Hackensack hospitals sue HHS over DSH payments
The lawsuit was filed the same day the Supreme Court ended the Chevron doctrine, which protected federal regulations from legal challenges.
Photo: Courtesy of Hackensack
Hackensack Meridian Health is suing Health and Human Services Secretary Xavier Becerra over the calculation of Medicare reimbursement used to determine Disproportionate Share Hospital payments.
The Centers for Medicare and Medicaid Services calculations left out more than 400 patients, which reduced the amount of reimbursement Hackensack hospitals were paid, according to the lawsuit filed on June 28, the same day that the Supreme Court ruled 6-3 against the long-standing Chevron decision.
Chevron is the bigger picture in the Hackensack lawsuit, as the Supreme Court decision ended a Reagan-era doctrine that for decades protected legal challenges to federal regulations, according to Politico. The ruling is considered a victory for conservatives.
Hackensack's complaint was filed on June 28 in federal court for the District of Columbia by Hackensack University Medical Center, Jersey Shore University Medical Center and Raritan Bay Medical Center.
It addresses determinations of the hospitals' Medicare payment for 2016.
WHY THIS MATTERS: WHAT THIS MEANS
Hackensack is challenging Becerra on the calculation for DSH payments that are based on a formula or metrics that includes the number of qualifying patients, the amount of Social Security supplemental security income (SSI) and inpatient days.
CMS doesn't provide the data for the calculations, only the end result, Hackensack said.
Hackensack wants the court to compel CMS to disclose the hospital patient-level SSI-eligibility data obtained from the Social Security Administration and to rule that CMS's interpretation of entitled SSI benefits is contrary to the Medicare statute.
Becerra's, "Irrational and unlawful interpretation of the statutes he is entrusted to administer – which has deprived the hospitals of the reimbursements they are due – along with his refusal to enable the hospitals to effectively employ the congressionally mandated procedures for obtaining relief from these underpayments," the complaint said.

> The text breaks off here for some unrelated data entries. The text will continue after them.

(** * QB_agent: per-user isolation lifecycle and command wrapping

    A shallow embedding of the isolation core of the backend:
    - [core/firewall/firewall_bash.py]: port-block allocation, the bash
      command wrapper, the wrapped-command checker and the tool
      permission handler;
    - [core/agent/agent_manager.py]: the registry of agent clients;
    - [core/scheduler/background_tasks.py]: the idle-agent sweep;
    - [core/chat/chat_api.py]: the retry logic of [_process_ai_response].

    Python [str] values are modelled as their UTF-8 byte sequences
    ([list ascii]).  Every string operation used by the embedded code
    ([shlex.quote], [shlex.split], [str.split], [os.path.normpath],
    [os.path.commonpath], substring search, list ordering) acts on
    ASCII delimiters only and therefore commutes with the encoding. *)

From Stdlib Require Import ZArith Lia Ascii String List Bool.
From Stdlib Require Import Numbers.DecimalString.
From stdpp Require Import base option list gmap strings.
Import ListNotations.

Local Open Scope Z_scope.
Local Open Scope list_scope.

(* ===================================================================== *)
(** ** Python strings                                                     *)
(* ===================================================================== *)

Abbreviation str := (list ascii).

(** A string literal of the source. *)
Definition py (s : string) : str := list_ascii_of_string s.

(** The double-quote character as a one-character string. *)
Definition dquote : str := ["034"%char].

Definition str_eqb (a b : str) : bool := bool_decide (a = b).

(** Truthiness of a [str]: the empty string is falsy. *)
Definition str_truthy (s : str) : bool :=
  match s with [] => false | _ :: _ => true end.

(** [a.startswith(p)] *)
Fixpoint startswith (p a : str) : bool :=
  match p, a with
  | [], _ => true
  | _ :: _, [] => false
  | c :: p', d :: a' => if Ascii.eqb c d then startswith p' a' else false
  end.

(** [p in a] for strings: substring test. *)
Fixpoint contains (p a : str) : bool :=
  startswith p a ||
  match a with
  | [] => false
  | _ :: a' => contains p a'
  end.

(** [a.endswith(p)] *)
Definition endswith (p a : str) : bool := startswith (rev p) (rev a).

(** [s.split(sep)] for a one-character separator. *)
Fixpoint split_sep (sep : ascii) (s : str) : list str :=
  match s with
  | [] => [[]]
  | c :: s' =>
      if Ascii.eqb c sep then [] :: split_sep sep s'
      else match split_sep sep s' with
           | comp :: comps => (c :: comp) :: comps
           | [] => [[c]]
           end
  end.

(** [sep.join(parts)] *)
Fixpoint join (sep : str) (parts : list str) : str :=
  match parts with
  | [] => []
  | [p] => p
  | p :: ps => p ++ sep ++ join sep ps
  end.

(** Order of two [str] values, character by character. *)
Fixpoint str_compare (a b : str) : comparison :=
  match a, b with
  | [], [] => Eq
  | [], _ :: _ => Lt
  | _ :: _, [] => Gt
  | c :: a', d :: b' =>
      match Nat.compare (nat_of_ascii c) (nat_of_ascii d) with
      | Eq => str_compare a' b'
      | r => r
      end
  end.

(** Order of two lists of [str], element by element. *)
Fixpoint list_compare (a b : list str) : comparison :=
  match a, b with
  | [], [] => Eq
  | [], _ :: _ => Lt
  | _ :: _, [] => Gt
  | c :: a', d :: b' =>
      match str_compare c d with
      | Eq => list_compare a' b'
      | r => r
      end
  end.

(** [min(xs)] and [max(xs)] on a non-empty list [x :: xs]: the first
    least, respectively greatest, element. *)
Definition list_min (x : list str) (xs : list (list str)) : list str :=
  fold_left (fun m y => match list_compare y m with Lt => y | _ => m end) xs x.

Definition list_max (x : list str) (xs : list (list str)) : list str :=
  fold_left (fun m y => match list_compare y m with Gt => y | _ => m end) xs x.

(** [ch.lower()] on an ASCII letter; other bytes are left alone. *)
Definition ascii_lower (c : ascii) : ascii :=
  let n := nat_of_ascii c in
  if (65 <=? n)%nat && (n <=? 90)%nat then ascii_of_nat (n + 32) else c.

(** [s.lower()] for ASCII-only text: ASCII letters are lowered. *)
Definition lower (s : str) : str := map ascii_lower s.

(** [str(n)] for an [int]. *)
Definition str_of_int (n : Z) : str :=
  py (NilZero.string_of_int (Z.to_int n)).
(** The converse of [score_categories_items]. *)
Lemma score_categories_eval (v : vec) (items : dict vec) (sims : dict R) :
  NoDup (map fst items) →
  Forall2 (λ item sim, fst sim = fst item ∧
             cosine_similarity v (snd item) = Some (snd sim)) items sims →
  score_categories v items [] = Some sims.
Proof.
  intros Hnd Hall.
  enough (∀ acc, NoDup (map fst acc ++ map fst items) →
            score_categories v items acc = Some (acc ++ sims)) as Hgen.
  { by apply (Hgen []). }
  clear Hnd. induction Hall as [|[k e] [k' s] items sims [Hk Hcos] _ IH];
    intros acc Hnd; simpl in *.
  - by rewrite app_nil_r.
  - subst k'. rewrite Hcos.
    apply NoDup_app in Hnd as (Hacc & Hdisj & Hitems).
    apply NoDup_cons in Hitems as [Hk Hitems].
    assert (k ∉ map fst acc) as Hfresh.
    { intros Hin. apply (Hdisj k Hin). by left. }
    rewrite dict_set_fresh by done.
    rewrite IH.
    + by rewrite <- app_assoc.
    + rewrite map_app. simpl. rewrite <- app_assoc. simpl.
      apply NoDup_app. split_and!; [done | | by apply NoDup_cons].
      intros x Hx [->|Hin]%elem_of_cons; [done|].
      apply (Hdisj x Hx). by right.
Qed.

Lemma max_step_lt (best item : string * R) :
  snd best < snd item → max_step best item = item.
Proof. intros Hlt. unfold max_step. by destruct (Rlt_dec _ _). Qed.

Lemma max_step_ge (best item : string * R) :
  snd item <= snd best → max_step best item = best.
Proof. intros Hge. unfold max_step. destruct (Rlt_dec _ _); [lra | done]. Qed.

Lemma collect_labels_keep (best c : string) (s : R) (items : dict R)
    (acc : list string) :
  c ≠ best → 40 <= s * 150 →
  collect_labels best ((c, s) :: items) acc
  = collect_labels best items (acc ++ [c]).
Proof.
  intros Hne Hge. simpl. rewrite bool_decide_eq_true_2 by done.
  apply geb_true in Hge. by rewrite Hge.
Qed.

Lemma collect_labels_skip (best c : string) (s : R) (items : dict R)
    (acc : list string) :
  c = best ∨ s * 150 < 40 →
  collect_labels best ((c, s) :: items) acc = collect_labels best items acc.
Proof.
  intros Hskip. simpl. destruct Hskip as [->|Hlt].
  - by rewrite bool_decide_eq_false_2 by naive_solver.
  - destruct (Py.geb (s * 150) 40) eqn:Hge.
    + apply geb_true in Hge. lra.
    + by rewrite andb_false_r.
Qed.

Lemma insert_desc_here (x y : string * R) (l : list (string * R)) :
  snd y < snd x → insert_desc x (y :: l) = x :: y :: l.
Proof. intros Hlt. simpl. by destruct (Rlt_dec _ _). Qed.

Lemma insert_desc_later (x y : string * R) (l : list (string * R)) :
  snd x <= snd y → insert_desc x (y :: l) = y :: insert_desc x l.
Proof. intros Hge. simpl. destruct (Rlt_dec _ _); [lra | done]. Qed.

Lemma to_confidence_top (s : R) : 95 <= s * 150 → to_confidence s = 95%Z.
Proof.
  intros Hs. rewrite to_confidence_floor. unfold Rmin, Rmax.
  destruct (Rle_dec 0 (s * 150)); [|lra].
  destruct (Rle_dec 95 (s * 150)); [|lra]. apply ZfloorZ.
Qed.

Lemma to_confidence_bottom (s : R) : s * 150 <= 0 → to_confidence s = 0%Z.
Proof.
  intros Hs. rewrite to_confidence_floor. unfold Rmin, Rmax.
  destruct (Rle_dec 0 (s * 150)); destruct (Rle_dec 95 _); try lra.
  - replace (s * 150) with 0 by lra. apply ZfloorZ.
  - apply ZfloorZ.
Qed.

Lemma toy_format_nonneg (x : R) : 0 <= x → Toy.format x = "+"%string.
Proof. intros Hx. unfold Toy.format. destruct (Rlt_dec x 0); [lra | done]. Qed.

End Evaluation.

Ltac eval_max :=
  unfold max_key; cbn [fold_left];
  repeat match goal with
  | |- context [max_step (?k, ?v) (?k', ?v')] =>
      first [ rewrite (max_step_lt (k, v) (k', v')) by (simpl; lra)
            | rewrite (max_step_ge (k, v) (k', v')) by (simpl; lra) ]
  end.

Ltac eval_labels :=
  repeat first
    [ rewrite collect_labels_keep by (first [done | lra])
    | rewrite collect_labels_skip by (first [by left | right; lra]) ];
  cbn [collect_labels app].

Ltac eval_sorted :=
  unfold sorted_desc; cbn [fold_left];
  repeat match goal with
  | |- context [insert_desc (?k, ?v) ((?k', ?v') :: ?l)] =>
      first [ rewrite (insert_desc_here (k, v) (k', v') l) by (simpl; lra)
            | rewrite (insert_desc_later (k, v) (k', v') l) by (simpl; lra) ]
  | |- context [insert_desc ?x []] => change (insert_desc x []) with [x]
  end.

Ltac eval_reason :=
  unfold build_reason; eval_sorted; cbn [take map];
  rewrite !toy_format_nonneg by lra.

(** ** The engine on the small model *)

Section ToyRuns.
(** What a capture sends for the cursor, given the cursor buffer it drew. *)
Definition cursor_requests (surf : handle) (cur : option wv_buffer) : list request :=
  match cur with
  | None => []
  | Some cbuf =>
      (if pixman_region_not_empty (buffer_damage cbuf)
       then [Damage_cursor_buffer surf "default"] else [])
      ++ [Attach_cursor_buffer surf (wl_buffer cbuf) "default"]
  end.

(** A flag is set in a flags word. *)
Definition flag_set (flag flags : Z) : Prop := Z.land flags flag = flag.

(** The generated header's option bits form a bit field: no bit for NONE,
    and two different bits for the two options. *)
Definition bitfield (cfg : build) : Prop :=
  OPTIONS_NONE cfg = 0 /\ 0 < OPTIONS_IMMEDIATE cfg /\ 0 < OPTIONS_RENDER_CURSORS cfg
  /\ Z.land (OPTIONS_IMMEDIATE cfg) (OPTIONS_RENDER_CURSORS cfg) = 0.

(** The presence signal that came last, or [before] when none came. *)
Fixpoint last_presence (before : bool) (acts : list action) : bool :=
  match acts with
  | [] => before
  | Cursor_enter _ :: rest => last_presence true rest
  | Cursor_leave _ :: rest => last_presence false rest
  | _ :: rest => last_presence before rest
  end.

Definition is_init_done (a : action) : bool :=
  match a with Init_done => true | _ => false end.

(** The state a deferred start leaves behind. *)
Definition pending (immediate : bool) (self : ext_screencopy) : ext_screencopy :=
  set_shall_be_immediate immediate (set_should_start true self).

(** What the registry does to one buffer when a region is merged in. *)
Definition merged (region : pixman_region16) (d : wv_buffer_domain) (buf : wv_buffer)
  : wv_buffer :=
  if domain_eqb (domain buf) d
  then set_buffer_damage (pixman_region_union (buffer_damage buf) region) buf
  else buf.

(** Two worlds that differ in their registry only. *)
Definition registry_only (w w1 : world) : Prop :=
  next_handle w1 = next_handle w /\ alloc_plan w1 = alloc_plan w
  /\ pools w1 = pools w /\ proxies w1 = proxies w /\ requests w1 = requests w.

(** The world after some more requests were sent. *)
Definition sent (rs : list request) (w : world) : world :=
  {| next_handle := next_handle w; alloc_plan := alloc_plan w;
     registry := registry w; pools := pools w; proxies := proxies w;
     requests := requests w ++ rs |}.

(** Everything one capture sends: the output buffer [buf] is attached, its
    pending damage is hinted, the cursor buffer follows if one was drawn,
    and one commit ends the sequence. *)
Definition capture_requests (surf : handle) (buf : wv_buffer)
    (cur : option wv_buffer) (flags : Z) : list request :=
  Attach_buffer surf (wl_buffer buf)
  :: map (damage_hint surf) (buffer_damage buf)
  ++ cursor_requests surf cur ++ [Commit surf flags].

(** Whether the next fallible allocation succeeds. *)
Definition next_alloc (w : world) : bool :=
  match alloc_plan w with
  | [] => true
  | ok :: _ => ok
  end.

(** What replacing the surface of [self] sends, and the surface it leaves. *)
Definition old_surface_requests (self : ext_screencopy) : list request :=
  match surface self with
  | Some old => [Surface_destroy old]
  | None => []
  end.


Definition new_surface (w : world) : option handle :=
  if next_alloc w then Some (next_handle w) else None.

During the rulemaking for the 2005 final rule, some commenters urged CMS to release the full SSI-eligibility data file provided by the Social Security Administration, the lawsuit said. CMS responded by asserting that under its data use agreement, CMS is "strictly prohibited from disclosing SSI eligibility information," while SSA is in turn prohibited from disclosing this information by "federal law and regulations."
Because the hospitals could not get SSI data, they used information from the New Jersey Medicaid agency. The agency received the data directly from SSA. From this Hackensack determined that CMS left 408 patients left out of the calculations.
Among its requests to the court, the hospitals want the court to hold unlawful and set aside CMS's calculation of the hospitals' SSI fractions used in DSH calculations for FY 2016.
THE LARGER TREND
Disproportionate share hospital payments give hospitals that serve an unusually high percentage of low-income patients' enhanced Medicare reimbursement.
The DSH adjustment is made because low-income individuals are generally more expensive to treat than higher-income patients, even for the same medical conditions, the lawsuit said.